Power pair could push Aussies to ‘scary’ new heights

As Australia seeks to stay ahead of the pack and continue pushing the envelope of T20 cricket, this Commonwealth Games may have already unlocked a “pretty scary” combination to make that ambition a reality.

The heroes of the world champs’ first-up win at the event were Ashleigh Gardner and Grace Harris, the former scoring her fifth T20I half-century and the latter playing her first T20I innings since March 2016.

For an extended period, Gardner’s presence in the Australian XI had played a significant role in keeping Grace Harris out of it, given their similarities as powerful allrounders who bat right-handed and bowl off-spin.

But now there is room for both in the same side, and they have already combined to make a significant impact, with their match-winning partnership that rescued Australia from 5-49 against India in their opening Group A game.

Going forward, the opportunities they create for an Australian side determined to push for totals of 200 or above has Australia chief selector Shawn Flegler excited.

“That was pretty awesome to watch (Gardner and Harris batting against India),” Flegler told cricket.com.au.

“Two of the hardest hitters in world cricket, I reckon, going round.

“It’s pretty scary if you’re a bowler and you’re seeing those two come out.
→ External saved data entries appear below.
(** * DVT report generator: data extraction, task results and template assembly

    A shallow embedding of the parts of [report_generator_agent] that the
    specification makes checkable statements about:

    - [doc_parsers.py]: [DocumentParser] (section tree, stop at appendices,
      prompt serialisation);
    - [excel_parsers.py]: [TestArticleParser], [CombinedExcelParser];
    - [ai_agents.py]: the generation tasks and their [TaskResult]s, the
      unique-DUT counter, the attribute table; the prompt builders of
      [ai_prompts.py] are parameters of the tasks;
    - [report_generator.py]: markdown table conversion and the placeholder
      assembler.

    Text is a list of characters.  The characters are the 7-bit ASCII ones:
    [upper], [lower], [isspace] and [isdigit] below are Python's on that range
    and leave every other character alone; a character outside that range
    stands as its UTF-8 bytes.  A Python [dict] is an association list in
    insertion order. *)

From Stdlib Require Import List Ascii String ZArith Lia Bool Arith PeanoNat.
From Stdlib Require Import Sorting.Sorted Sorting.Permutation.
From Stdlib Require Import Floats.SpecFloat.
From Stdlib Require Import Numbers.DecimalString Numbers.DecimalNat.
Import ListNotations.
Open Scope string_scope.
Open Scope list_scope.
Open Scope nat_scope.

Definition text := list ascii.
Coercion list_ascii_of_string : string >-> list.

(** ** Python strings *)

Module Py.

Definition eqc (a b : ascii) : bool := Ascii.eqb a b.

Fixpoint eqt (a b : text) : bool :=
  match a, b with
  | [], [] => true
  | x :: a', y :: b' => eqc x y && eqt a' b'
  | _, _ => false
  end.

(** [str.isspace] on one ASCII character: TAB, LF, VT, FF, CR, FS, GS, RS,
    US and the space. *)
Definition isspace (c : ascii) : bool :=
  let n := nat_of_ascii c in
  ((9 <=? n) && (n <=? 13)) || ((28 <=? n) && (n <=? 32)).

Definition isdigit_char (c : ascii) : bool :=
  let n := nat_of_ascii c in (48 <=? n) && (n <=? 57).

Definition upper_char (c : ascii) : ascii :=
  let n := nat_of_ascii c in
  if (97 <=? n) && (n <=? 122) then ascii_of_nat (n - 32) else c.

Definition lower_char (c : ascii) : ascii :=
  let n := nat_of_ascii c in
  if (65 <=? n) && (n <=? 90) then ascii_of_nat (n + 32) else c.

Definition upper (s : text) : text := map upper_char s.
Definition lower (s : text) : text := map lower_char s.

Fixpoint lstrip (s : text) : text :=
  match s with
  | c :: s' => if isspace c then lstrip s' else s
  | [] => []
  end.

Definition rstrip (s : text) : text := rev (lstrip (rev s)).
Definition strip (s : text) : text := rstrip (lstrip s).

(** [s.isdigit()]: at least one character and all of them digits. *)
Definition isdigit (s : text) : bool :=
  match s with
  | [] => false
  | _ => forallb isdigit_char s
  end.

Fixpoint startswith (p s : text) : bool :=
  match p, s with
  | [], _ => true
  | x :: p', y :: s' => eqc x y && startswith p' s'
  | _ :: _, [] => false
  end.

Definition endswith (p s : text) : bool := startswith (rev p) (rev s).

(** [sub in s] *)
Fixpoint contains (sub s : text) : bool :=
  match s with
  | [] => startswith sub []
  | _ :: s' => startswith sub s || contains sub s'
  end.

(** [c in s] for one character. *)
Definition has_char (c : ascii) (s : text) : bool := existsb (eqc c) s.

(** [s.count(c)] for one character. *)
Definition count_char (c : ascii) (s : text) : nat :=
  List.length (filter (eqc c) s).

(** [s.split(sep)] for a one-character separator: never the empty list. *)
Fixpoint split (sep : ascii) (s : text) : list text :=
  match s with
  | [] => [[]]
  | c :: s' =>
      if eqc c sep then [] :: split sep s'
      else match split sep s' with
           | p :: ps => (c :: p) :: ps
           | [] => [[c]]
           end
  end.

(** [sep.join(l)] *)
Fixpoint join (sep : text) (l : list text) : text :=
  match l with
  | [] => []
  | [x] => x
  | x :: l' => x ++ sep ++ join sep l'
  end.

Definition LF : ascii := ascii_of_nat 10.
Definition PIPE : ascii := ascii_of_nat 124.

Definition splitlines (s : text) : list text := split LF s.

(** [bool(s)]: a string is truthy when it is not empty. *)
Definition truthy (s : text) : bool :=
  match s with [] => false | _ => true end.

(** [any(k in s for k in keys)] *)
Definition any_in (keys : list text) (s : text) : bool :=
  existsb (fun k => contains k s) keys.

(** [s.replace(old, new)]: the occurrences of [old] from left to right,
    without overlap; [fuel] bounds the number of steps by the length. *)
Fixpoint replace_from (fuel : nat) (old new s : text) : text :=
  match fuel with
  | 0 => s
  | S fuel' =>
      match s with
      | [] => []
      | c :: s' =>
          if startswith old s
          then new ++ replace_from fuel' old new (skipn (List.length old) s)
          else c :: replace_from fuel' old new s'
      end
  end.

Definition replace (old new s : text) : text :=
  match old with
  | [] => new ++ List.concat (map (fun c => c :: new) s)
  | _ => replace_from (List.length s) old new s
  end.

(** A Python [set] of strings, kept as a duplicate-free list. *)
Definition set_add (x : text) (s : list text) : list text :=
  if existsb (eqt x) s then s else s ++ [x].

Definition isupper_char (c : ascii) : bool :=
  let n := nat_of_ascii c in (65 <=? n) && (n <=? 90).

Definition islower_char (c : ascii) : bool :=
  let n := nat_of_ascii c in (97 <=? n) && (n <=? 122).

(** [s.isupper()]: a cased character, and no lower-case one. *)
Definition isupper (s : text) : bool :=
  existsb isupper_char s && negb (existsb islower_char s).

(** [s.split()]: the runs of characters between white space; [word] is the
    run being read, last character first. *)
Fixpoint split_words (word s : text) : list text :=
  match s with
  | [] => match word with [] => [] | _ => [rev word] end
  | c :: s' =>
      if isspace c
      then match word with
           | [] => split_words [] s'
           | _ => rev word :: split_words [] s'
           end
      else split_words (c :: word) s'
  end.

Definition split_ws (s : text) : list text := split_words [] s.

(** [enumerate(l, start)] *)
Definition enumerate_from {A : Type} (start : nat) (l : list A)
  : list (nat * A) :=
  combine (seq start (List.length l)) l.

(** [bool(l)] for a list. *)
Definition nonempty {A : Type} (l : list A) : bool :=
  match l with [] => false | _ => true end.

End Py.

(** ** Python dictionaries, in insertion order *)

Module Dict.
Section Dict.
Context {V : Type}.

Definition dict := list (text * V).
I’ve grown so much: The evolution of Ashleigh Gardner

“We see it day-in, day-out at training, how hard they hit the ball, and … if you’re fielding in the inner circle and you’re getting balls whacked at you that hard, it can be really intimidating.
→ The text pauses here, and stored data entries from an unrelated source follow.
(** Every end cursor lies ahead of the cursor the matcher began at, by
    the code points the match consumed. *)
Lemma star_advances (step : cursor -> list cursor) :
  (forall c c', In c' (step c) ->
     exists mid, rest c = mid ++ rest c' /\
                 pos c' = pos c + List.length mid) ->
  forall n c c', In c' (star step n c) ->
     exists mid, rest c = mid ++ rest c' /\
                 pos c' = pos c + List.length mid.
Proof.
  intros Hstep n. induction n as [|n IH]; intros c c'.
  - rewrite star_base. intros ->. exists []. simpl. auto.
  - rewrite star_unfold. intros [->|(c1 & H1 & _ & H2)].
    + exists []. simpl. auto.
    + destruct (Hstep _ _ H1) as (m1 & E1 & P1).
      destruct (IH _ _ H2) as (m2 & E2 & P2).
      exists (m1 ++ m2). rewrite E1, E2, P2, P1, <- app_assoc, length_app.
      split; [reflexivity | lia].
Qed.

Lemma run_advances (r : regex) (c c' : cursor) :
  In c' (run r c) ->
  exists mid, rest c = mid ++ rest c' /\ pos c' = pos c + List.length mid.
Proof.
  revert c c'.
  induction r as [|a| |neg rs| | |r1 IH1 r2 IH2|r1 IH1 r2 IH2|r1 IH1|ng r0 IH0];
    intros c c'; simpl.
  - intros [<-|[]]. exists []. simpl. auto.
  - intros H. apply eat_advances in H. destruct H as (x & E & P & _).
    exists [x]. simpl. split; [assumption | lia].
  - intros H. apply eat_advances in H. destruct H as (x & E & P & _).
    exists [x]. simpl. split; [assumption | lia].
  - intros H. apply eat_advances in H. destruct H as (x & E & P & _).
    exists [x]. simpl. split; [assumption | lia].
  - destruct (pos c =? 0); simpl; [|tauto].
    intros [<-|[]]. exists []. simpl. auto.
  - destruct (rest c) as [|x [|y t]] eqn:E; simpl; try tauto.
    + intros [<-|[]]. exists []. simpl. auto.
    + destruct (x =? 10)%N; simpl; [|tauto].
      intros [<-|[]]. exists []. simpl. auto.
  - rewrite in_flat_map. intros (c1 & H1 & H2).
    destruct (IH1 _ _ H1) as (m1 & E1 & P1).
    destruct (IH2 _ _ H2) as (m2 & E2 & P2).
    exists (m1 ++ m2). rewrite E1, E2, P2, P1, <- app_assoc, length_app.
    split; [reflexivity | lia].
  - rewrite in_app_iff. intros [H|H]; eauto.
  - intros H.
    exact (star_advances (run r1) IH1 (S (List.length (rest c))) c c' H).
  - destruct (run r0 c), ng; simpl; try tauto;
      intros [<-|[]]; exists []; simpl; auto.
Qed.

(** [re.match] succeeds exactly when the pattern matches some prefix of
    the string where it stands. *)
Lemma re_match_ends (r : regex) (s : str) :
  re_match r s = true <-> exists k, In k (match_ends r s).
Proof.
  unfold re_match, match_ends.
  destruct (run r (start s)) as [|c l]; simpl.
  - split; [discriminate | intros [k []]].
  - split; [eauto | reflexivity].
Qed.

Lemma match_ends_bound (r : regex) (s : str) (k : nat) :
  In k (match_ends r s) -> k <= List.length s.
Proof.
  unfold match_ends. rewrite in_map_iff. intros (c & <- & H).
  apply run_advances in H. destruct H as (mid & E & P).
  simpl in E, P. rewrite E, P, length_app. lia.
Qed.

(** *** Matches survive an extension of the subject string *)

Lemma eat_ext (p : char -> bool) (q : str) (c c' : cursor) :
  In c' (eat p c) -> In (ext q c') (eat p (ext q c)).
Proof.
  unfold eat, ext. destruct (rest c) as [|x t]; simpl; [tauto|].
  destruct (p x); simpl; [|tauto].
  intros [<-|[]]. left. reflexivity.
Qed.

Lemma star_ext (step : cursor -> list cursor) (q : str) :
  (forall c c', In c' (step c) -> In (ext q c') (step (ext q c))) ->
  forall n m c c',
    List.length (rest c) < n ->
    List.length (rest c) + List.length q < m ->
    In c' (star step n c) -> In (ext q c') (star step m (ext q c)).
Proof.
  intros Hstep n. induction n as [|n IH]; intros m c c' Hn Hm; [lia|].
  destruct m as [|m]; [lia|].
  rewrite !star_unfold. intros [->|(c1 & H1 & Hlt & H2)]; [auto|].
  right. exists (ext q c1). split; [auto|]. split.
  - simpl. rewrite !length_app. lia.
  - apply IH; [lia | lia | assumption].
Qed.

Lemma run_ext (r : regex) (q : str) :
  plain r = true ->
  forall c c', In c' (run r c) -> In (ext q c') (run r (ext q c)).
Proof.
  induction r as [|a| |neg rs| | |r1 IH1 r2 IH2|r1 IH1 r2 IH2|r1 IH1|ng r0 IH0];
    simpl; intros Hfree c c'.
  - intros [<-|[]]. left. reflexivity.
  - apply eat_ext.
  - apply eat_ext.
  - apply eat_ext.
  - destruct (pos c =? 0); simpl; [|tauto].
    intros [<-|[]]. left. reflexivity.
  - discriminate.
  - apply andb_true_iff in Hfree. destruct Hfree as [F1 F2].
    rewrite !in_flat_map. intros (c1 & H1 & H2).
    exists (ext q c1). split; [apply IH1 | apply IH2]; assumption.
  - apply andb_true_iff in Hfree. destruct Hfree as [F1 F2].
    rewrite !in_app_iff. intros [H|H]; [left; apply IH1 | right; apply IH2];
      assumption.
  - intros H.
    assert (Hm : List.length (rest c) + List.length q
                 < S (List.length (rest (ext q c)))).
    { simpl. rewrite length_app. lia. }
    exact (star_ext (run r1) q (IH1 Hfree) (S (List.length (rest c)))
             (S (List.length (rest (ext q c)))) c c'
             (Nat.lt_succ_diag_r _) Hm H).
  - discriminate.
Qed.

(** A plain pattern that matches [p] as a whole lets [re.match]
    succeed on every string that begins with [p]. *)
Lemma re_match_prefix (r : regex) (p q : str) :
  plain r = true -> re_fullmatch r p = true -> re_match r (p ++ q) = true.
Proof.
  intros Hfree Hfull. unfold re_fullmatch in Hfull.
  apply existsb_exists in Hfull. destruct Hfull as (c & Hc & _).
  apply (run_ext r q Hfree) in Hc.
  unfold re_match. change (start (p ++ q)) with (ext q (start p)).
  destruct (run r (ext q (start p))); [destruct Hc | reflexivity].
Qed.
“So (having both) is a luxury that we’ve got, and we’ll keep playing that card for a while.”

Gardner made her international debut in early 2017, called up after a breakout WBBL campaign for the Sydney Sixers.

Her big-hitting potential was always there, but the 25-year-old is increasingly better equipped to deploy it consistently and under pressure, while her off-spin has equally developed into a weapon Australia can use in the power play as well as to squeeze the opposition through the middle overs.

“Unbelievable, really, and just shows the maturity of her game over the last couple of years as well,” Flegler said of her unbeaten 52 against India.

“She’s been maturing on the ground, as well as off the ground.

“We’ve backed Ash quite a bit early on, I think we probably picked her ahead of time … but we saw things that we liked.

“We’ve been pretty patient with her and innings like (the one against India), they don’t come easy.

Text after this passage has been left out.